General characteristics
- Displacement: 48 tons (gross)
- Length: 80 ft 0 in (24.38 m)
- Beam: 13 ft 0 in (3.96 m)
- Draught: 4 ft 0 in (1.22 m)
- Speed: varied
- Complement: 14
- Armament: one three-pounder and; one one-pounder;

= USS Venture (SP-616) =

Patrol vessel of the United States Navy

USS Venture (SP-616) was a Venture-class patrol boat acquired by the U.S. Navy for the task of patrolling the coastal waters of the New England coast during World War I. Her primary task was to guard the coastal area against German submarines.

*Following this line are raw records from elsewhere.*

(* ===== verification/EciesProofs.v ===== *)
(** * EciesProofs: envelopes are opened by the keys they were made for

    Proved against [PkCryptoLaws], the documented behaviour of the primitives;
    [Pair] is an instance that evaluates. *)

From Stdlib Require Import Ascii String ZArith List Lia Bool.
Import ListNotations.
From S2P Require Import Prelude Bytes JsString Base64 WebCrypto JsonText Ecies.
Import Mirror.

Open Scope string_scope.
Open Scope list_scope.
Open Scope nat_scope.

Class PkCryptoLaws (K : PkCrypto) : Prop := {
  spki_import : forall p, import_spki (export_spki p) = Some p;
  spki_bytes : forall p, bytes (export_spki p);
  (** the text of a DER sequence begins with its tag *)
  spki_tag : forall p, nth 0 (export_spki p) 0%Z = 0x30%Z;
  pkcs8_import : forall k, import_pkcs8 (export_pkcs8 k) = Some k;
  pkcs8_bytes : forall k, bytes (export_pkcs8 k);
  ecdh_sym : forall a b, ecdh_bits a (public_of b) = ecdh_bits b (public_of a);
  nacl_public_bytes : forall a, length a = 32 -> bytes (nacl_public a) /\ length (nacl_public a) = 32;
  nacl_sym : forall a b, length a = 32 -> length b = 32 ->
    exists s, nacl_scalarMult a (nacl_public b) = Ok s /\ nacl_scalarMult b (nacl_public a) = Ok s;
  kem_keys : forall rnd, let '(pk, sk) := kem_generateKeyPair rnd in
    (bytes pk /\ length pk = ML_KEM_768_PUBLIC_KEY_BYTES)
    /\ (bytes sk /\ length sk = ML_KEM_768_SECRET_KEY_BYTES);
  kem_correct : forall rnd r, let '(pk, sk) := kem_generateKeyPair rnd in
    exists ct ss, kem_encap pk r = Ok (ct, ss) /\ kem_decap ct sk = Ok ss
      /\ bytes ct /\ length ct = ML_KEM_768_CIPHERTEXT_BYTES
}.

(** ** Texts *)

Lemma base64_nonempty (l : list Z) : l <> [] -> String.eqb (uint8ArrayToBase64 l) "" = false.
Proof. destruct l as [|a [|b [|c l]]]; intros H; [contradiction|reflexivity..]. Qed.

Lemma member_bytes_base64 (l : list Z) : bytes l -> member_bytes (Some (uint8ArrayToBase64 l)) = Ok l.
Proof. apply base64_round. Qed.

Lemma length_nonempty {A : Type} (l : list A) (n : nat) : length l = S n -> l <> [].
Proof. now destruct l. Qed.

Lemma bytesEqual_fold (a b : list Z) (l : list nat) (d : Z) :
  fold_left (fun diff i => Z.lor diff (Z.lxor (nth i a 0%Z) (nth i b 0%Z))) l d = 0%Z
  <-> d = 0%Z /\ (forall i, In i l -> nth i a 0%Z = nth i b 0%Z).
Proof.
  revert d. induction l as [|i l IH]; intros d; cbn [fold_left].
  - split; [intros H; split; [exact H|contradiction]|tauto].
  - rewrite IH, Z.lor_eq_0_iff, Z.lxor_eq_0_iff. split.
    + intros [[Hd Hi] Hl]. split; [assumption|]. intros j [<-|Hj]; auto.
    + intros [Hd Hl]. repeat split; auto with datatypes.
Qed.

(** The comparison that reads every byte decides equality of byte arrays. *)
Theorem bytesEqual_spec (a b : list Z) : bytesEqual a b = true <-> a = b.
Proof.
  unfold bytesEqual. destruct (Nat.eqb_spec (length a) (length b)) as [E|E]; cbn [negb].
  - rewrite Z.eqb_eq, bytesEqual_fold. split; [|intros ->; auto].
    intros [_ H]. apply (nth_ext _ _ 0%Z 0%Z E). intros i Hi. apply H, in_seq. lia.
  - split; [discriminate|congruence].
Qed.

Section Envelopes.
Context {W : WebCrypto} {L : WebCryptoLaws W} {K : PkCrypto} {KL : PkCryptoLaws K}.

Lemma import_export_public (p : PubKey) : importECIESPublicKey (exportECIESPublicKey p) = Ok p.
Proof.
  unfold importECIESPublicKey, exportECIESPublicKey. rewrite base64_round by apply spki_bytes.
  cbn [res_bind]. rewrite spki_tag, andb_false_r. now rewrite spki_import.
Qed.

Lemma import_export_private (k : PrivKey) : importECIESPrivateKey (exportECIESPrivateKey k) = Ok k.
Proof.
  unfold importECIESPrivateKey, exportECIESPrivateKey. rewrite base64_round by apply pkcs8_bytes.
  cbn [res_bind]. now rewrite pkcs8_import.
Qed.

(** The keys a KEM key set exports. *)
Lemma encapsulate_exported (rnd r : list Z) :
  let '(pk, sk) := generateMlKem768KeyPairBase64 rnd in
  exists ct ss, mlKem768Encapsulate (Text pk) r = Ok (ct, ss)
    /\ mlKem768Decapsulate (Text (uint8ArrayToBase64 ct)) (Text sk) = Ok ss
    /\ ct <> [] /\ String.eqb pk "" = false.
Proof.
  pose proof (kem_keys rnd) as Hk. pose proof (kem_correct rnd r) as Hc.
  unfold generateMlKem768KeyPairBase64. destruct (kem_generateKeyPair rnd) as [pk sk].
  destruct Hk as [[Hpb Hpl] [Hsb Hsl]]. destruct Hc as (ct & ss & He & Hd & Hcb & Hcl).
  exists ct, ss. unfold mlKem768Encapsulate, mlKem768Decapsulate, to_raw, fromBase64, toBase64.
  rewrite !base64_round by assumption. cbn [res_bind]. rewrite Hpl, Hcl, Hsl, !Nat.eqb_refl. cbn [negb].
  repeat split; try assumption; [|apply base64_nonempty]; eapply length_nonempty; eassumption.
Qed.

Lemma or_string_iv (i : list Z) (n : option string) : i <> [] ->
  or_string (Some (uint8ArrayToBase64 i)) n = Some (uint8ArrayToBase64 i)
  /\ falsy (Some (uint8ArrayToBase64 i)) = false.
Proof. intros Hi. unfold or_string, falsy. now rewrite base64_nonempty. Qed.

Lemma open_hybrid_sealed (p : EncryptedPayload) (message : string) (key i : list Z) : bytes i -> i <> [] ->
  iv p = Some (uint8ArrayToBase64 i) ->
  ciphertext p = Some (uint8ArrayToBase64 (aes_gcm_encrypt key i [] (text_encode message))) ->
  open_hybrid p key = Ok message.
Proof.
  intros Hb Hi Hiv Hct. unfold open_hybrid. rewrite Hiv, Hct. destruct (or_string_iv i (nonce p) Hi) as [-> ->].
  rewrite !member_bytes_base64 by auto with webcrypto. cbn [res_bind].
  now rewrite decrypt_encrypt, decode_encode.
Qed.

Lemma read_payload_text (l : list (string * option string)) (p : EncryptedPayload) :
  (let l := flat_map (fun '(k, v) => match v with Some s => [(k, s)] | None => [] end) l in
   mkPayload (get_member "version" l) (get_member "nonce" l) (get_member "iv" l)
     (get_member "ephemPublicKey" l) (get_member "ciphertext" l) (get_member "mac" l)
     (get_member "pqcCiphertext" l) (get_member "pqcPublicKey" l)) = p ->
  to_payload (PJson (payload_text l)) = Ok p.
Proof. intros <-. unfold to_payload, read_payload, payload_text. now rewrite parse_stringify. Qed.

(** An envelope made for an exported P-256 public key is opened by the exported private key, to the
    message, and also by the hybrid interface, whose classical fallback reads old envelopes. *)
Theorem ecies_roundtrip (message : string) (receiver ephem : PrivKey) (iv : list Z) (Hb : bytes iv)
    (Hl : length iv = 12) (pqcPrivateKey : string) :
  let '(publicKey, privateKey) := generateECIESKeyPairBase64 receiver in
  exists json, encryptWithPublicKey message publicKey ephem iv = Ok json
    /\ decryptWithPrivateKey (PJson json) privateKey = Ok message
    /\ decryptHybridWithPrivateKeys (PJson json) (mkHybridPriv privateKey pqcPrivateKey) = Ok message.
Proof.
  unfold generateECIESKeyPairBase64, encryptWithPublicKey. rewrite import_export_public. cbn [res_bind].
  eexists. split; [reflexivity|]. set (text := payload_text _).
  pose proof (read_payload_text _ _ eq_refl : to_payload (PJson text) = Ok _) as Hp.
  cbn [flat_map app get_member String.eqb Ascii.eqb Bool.eqb] in Hp.
  assert (Hne : iv <> []) by (eapply length_nonempty; eassumption).
  assert (Hd : decryptWithPrivateKey (PJson text) (exportECIESPrivateKey receiver) = Ok message).
  { unfold decryptWithPrivateKey. rewrite Hp. cbn [res_bind version version_is]. rewrite String.eqb_refl.
    cbn [orb]. unfold decrypt_ecies. cbn [Ecies.iv nonce ephemPublicKey ciphertext import_member].
    rewrite import_export_private, import_export_public. cbn [res_bind].
    destruct (or_string_iv iv None Hne) as [-> ->]. rewrite !member_bytes_base64 by auto with webcrypto.
    cbn [res_bind]. now rewrite ecdh_sym, decrypt_encrypt, decode_encode. }
  split; [exact Hd|]. unfold decryptHybridWithPrivateKeys. rewrite Hp. exact Hd.
Qed.

(** The members of a hybrid envelope. *)
Lemma read_hybrid (v message ephemPk pqcPk : string) (key i ct : list Z) :
  to_payload (PJson (hybrid_payload v message ephemPk pqcPk key i ct))
  = Ok (mkPayload (Some v) None (Some (uint8ArrayToBase64 i)) (Some ephemPk)
          (Some (uint8ArrayToBase64 (aes_gcm_encrypt key i [] (text_encode message)))) None
          (Some (uint8ArrayToBase64 ct)) (Some pqcPk)).
Proof. now apply read_payload_text. Qed.

(** The classical interface knows no version that is neither classical nor legacy. *)
Lemma classical_refuses (p : EncryptedPayload) (v key : string) (input : PayloadInput) :
  to_payload input = Ok p -> version p = Some v -> startsWith "ecies-" v = false ->
  String.eqb v ECIES_VERSION = false -> String.eqb v LEGACY_X25519_VERSION = false ->
  decryptWithPrivateKey input key = Throw ("Unsupported encryption version: " ++ v)%string.
Proof.
  intros Hp Hv H1 H2 H3. unfold decryptWithPrivateKey. rewrite Hp. cbn [res_bind].
  unfold version_is, version_text. now rewrite Hv, H1, H2, H3.
Qed.

Section KeySet.
Variables (pqcPublic pqcSecret : string) (r ct ss : list Z).
Hypothesis Henc : mlKem768Encapsulate (Text pqcPublic) r = Ok (ct, ss).
Hypothesis Hdec : mlKem768Decapsulate (Text (uint8ArrayToBase64 ct)) (Text pqcSecret) = Ok ss.
Hypothesis Hct : ct <> [].
Hypothesis Hpk : String.eqb pqcPublic "" = false.
Variables (message : string) (iv : list Z).
Hypothesis Hb : bytes iv.
Hypothesis Hne : iv <> [].

Lemma hybrid_p256_case (receiver ephem : PrivKey) : exists key,
  let json := hybrid_payload HYBRID_PQC_VERSION message (exportECIESPublicKey (public_of ephem)) pqcPublic key iv ct in
  encryptHybridWithPublicKeys message (mkHybridPub (exportECIESPublicKey (public_of receiver)) pqcPublic)
    ephem r iv = Ok json
  /\ decryptHybridWithPrivateKeys (PJson json) (mkHybridPriv (exportECIESPrivateKey receiver) pqcSecret)
     = Ok message.
Proof.
  exists (deriveHybridAesKey (ecdh_bits ephem (public_of receiver)) ss). cbv zeta. split.
  - unfold encryptHybridWithPublicKeys. cbn [classicalPublicKey pqcPublicKeyB64].
    rewrite import_export_public. cbn [res_bind]. now rewrite Henc.
  - unfold decryptHybridWithPrivateKeys. rewrite read_hybrid. cbn [res_bind].
    unfold version_is. cbn [version].
    cbn [String.eqb Ascii.eqb Bool.eqb HYBRID_PQC_VERSION HYBRID_PQC_X25519_VERSION negb].
    unfold decrypt_hybrid_p256, pqc_text. cbn [Ecies.pqcCiphertext pqcPublicKey falsy classicalPrivateKey
      pqcPrivateKey ephemPublicKey import_member]. rewrite (base64_nonempty ct Hct), Hpk. cbn [orb].
    rewrite import_export_private, import_export_public. cbn [res_bind]. rewrite Hdec. cbn [res_bind].
    apply open_hybrid_sealed with iv; auto. cbn [ciphertext]. now rewrite ecdh_sym.
Qed.

Lemma hybrid_x25519_case (secret ephem_secret : list Z) : length secret = 32 -> bytes secret ->
  length ephem_secret = 32 -> exists key,
  let json := hybrid_payload HYBRID_PQC_X25519_VERSION message
                (uint8ArrayToBase64 (nacl_public ephem_secret)) pqcPublic key iv ct in
  encryptHybridX25519WithPublicKeys message
    (mkHybridPub (uint8ArrayToBase64 (nacl_public secret)) pqcPublic) ephem_secret r iv = Ok json
  /\ decryptHybridWithPrivateKeys (PJson json) (mkHybridPriv (uint8ArrayToBase64 secret) pqcSecret)
     = Ok message.
Proof.
  intros Hs Hsb He. destruct (nacl_public_bytes secret Hs) as [Hnb Hnl].
  destruct (nacl_public_bytes ephem_secret He) as [Heb _].
  destruct (nacl_sym ephem_secret secret He Hs) as (s & Hs1 & Hs2).
  exists (deriveHybridAesKey s ss). cbv zeta. split.
  - unfold encryptHybridX25519WithPublicKeys. cbn [classicalPublicKey pqcPublicKeyB64].
    rewrite base64_round by assumption. cbn [res_bind]. rewrite Hnl, Hs1.
    cbn [Nat.eqb NACL_KEY_BYTES negb res_bind]. now rewrite Henc.
  - unfold decryptHybridWithPrivateKeys. rewrite read_hybrid. cbn [res_bind].
    unfold version_is. cbn [version]. rewrite String.eqb_refl.
    unfold decryptHybridX25519, pqc_text. cbn [Ecies.pqcCiphertext pqcPublicKey falsy classicalPrivateKey
      pqcPrivateKey ephemPublicKey]. rewrite (base64_nonempty ct Hct), Hpk. cbn [orb].
    rewrite base64_round, member_bytes_base64 by assumption. cbn [res_bind]. rewrite Hs, Hs2.
    cbn [Nat.eqb NACL_KEY_BYTES negb res_bind]. rewrite Hdec. cbn [res_bind].
    now apply open_hybrid_sealed with iv.
Qed.
End KeySet.

(** A hybrid envelope, over P-256 or over X25519, is opened by the two private halves of the key set it
    was made for, to the message; the classical interface refuses it by its version. *)
Theorem hybrid_roundtrip (message : string) (receiver ephem : PrivKey) (secret ephem_secret : list Z)
    (Hs : length secret = 32) (Hsb : bytes secret) (He : length ephem_secret = 32)
    (rnd r iv : list Z) (Hb : bytes iv) (Hl : length iv = 12) (anyKey : string) :
  let '((publicKey, privateKey), (pqcPublic, pqcSecret)) := generateHybridKeyPairBase64 receiver rnd in
  (exists json,
     encryptHybridWithPublicKeys message (mkHybridPub publicKey pqcPublic) ephem r iv = Ok json
     /\ decryptHybridWithPrivateKeys (PJson json) (mkHybridPriv privateKey pqcSecret) = Ok message
     /\ decryptWithPrivateKey (PJson json) anyKey
        = Throw "Unsupported encryption version: hybrid-mlkem768-p256-aes256gcm-v1")
  /\ (exists json,
     encryptHybridX25519WithPublicKeys message
       (mkHybridPub (uint8ArrayToBase64 (nacl_public secret)) pqcPublic) ephem_secret r iv = Ok json
     /\ decryptHybridWithPrivateKeys (PJson json) (mkHybridPriv (uint8ArrayToBase64 secret) pqcSecret)
        = Ok message
     /\ decryptWithPrivateKey (PJson json) anyKey
        = Throw "Unsupported encryption version: hybrid-mlkem768-x25519-aes256gcm-v1").
Proof.
  unfold generateHybridKeyPairBase64, generateECIESKeyPairBase64.
  pose proof (encapsulate_exported rnd r) as Hk.
  destruct (generateMlKem768KeyPairBase64 rnd) as [pqcPublic pqcSecret].
  destruct Hk as (ct & ss & Henc & Hdec & Hct & Hpk).
  assert (Hne : iv <> []) by (eapply length_nonempty; eassumption).
  destruct (hybrid_p256_case pqcPublic pqcSecret r ct ss Henc Hdec Hct Hpk message iv Hb Hne receiver ephem)
    as (key & E1 & D1).
  destruct (hybrid_x25519_case pqcPublic pqcSecret r ct ss Henc Hdec Hct Hpk message iv Hb Hne
              secret ephem_secret Hs Hsb He) as (key' & E2 & D2).
  split; eexists; (split; [eassumption|split; [eassumption|]]);
    (eapply classical_refuses; [apply read_hybrid|reflexivity..]).
Qed.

The first ship to be named Venture by the Navy, SP-616—a wooden-hulled, screw steam yacht designed by F. D. Lawley and completed as Shadow in 1916 at South Boston, Massachusetts, by George Lawley & Son—was acquired by the Navy under free lease from Mrs. Sarah L. Silsbee of Isleboro Island, Maine, on 28 April 1917 and commissioned the same day.

== World War I service ==

Attached to the 5th Section, 1st Naval District, Portsmouth, New Hampshire, Venture operated out of the Portsmouth Navy Yard at Kittery, Maine, through the end of World War I, conducting security patrols and performing dispatch duties.

== End-of-war decommissioning ==

Following the armistice, she was decommissioned on 5 February 1919 and returned to her owner.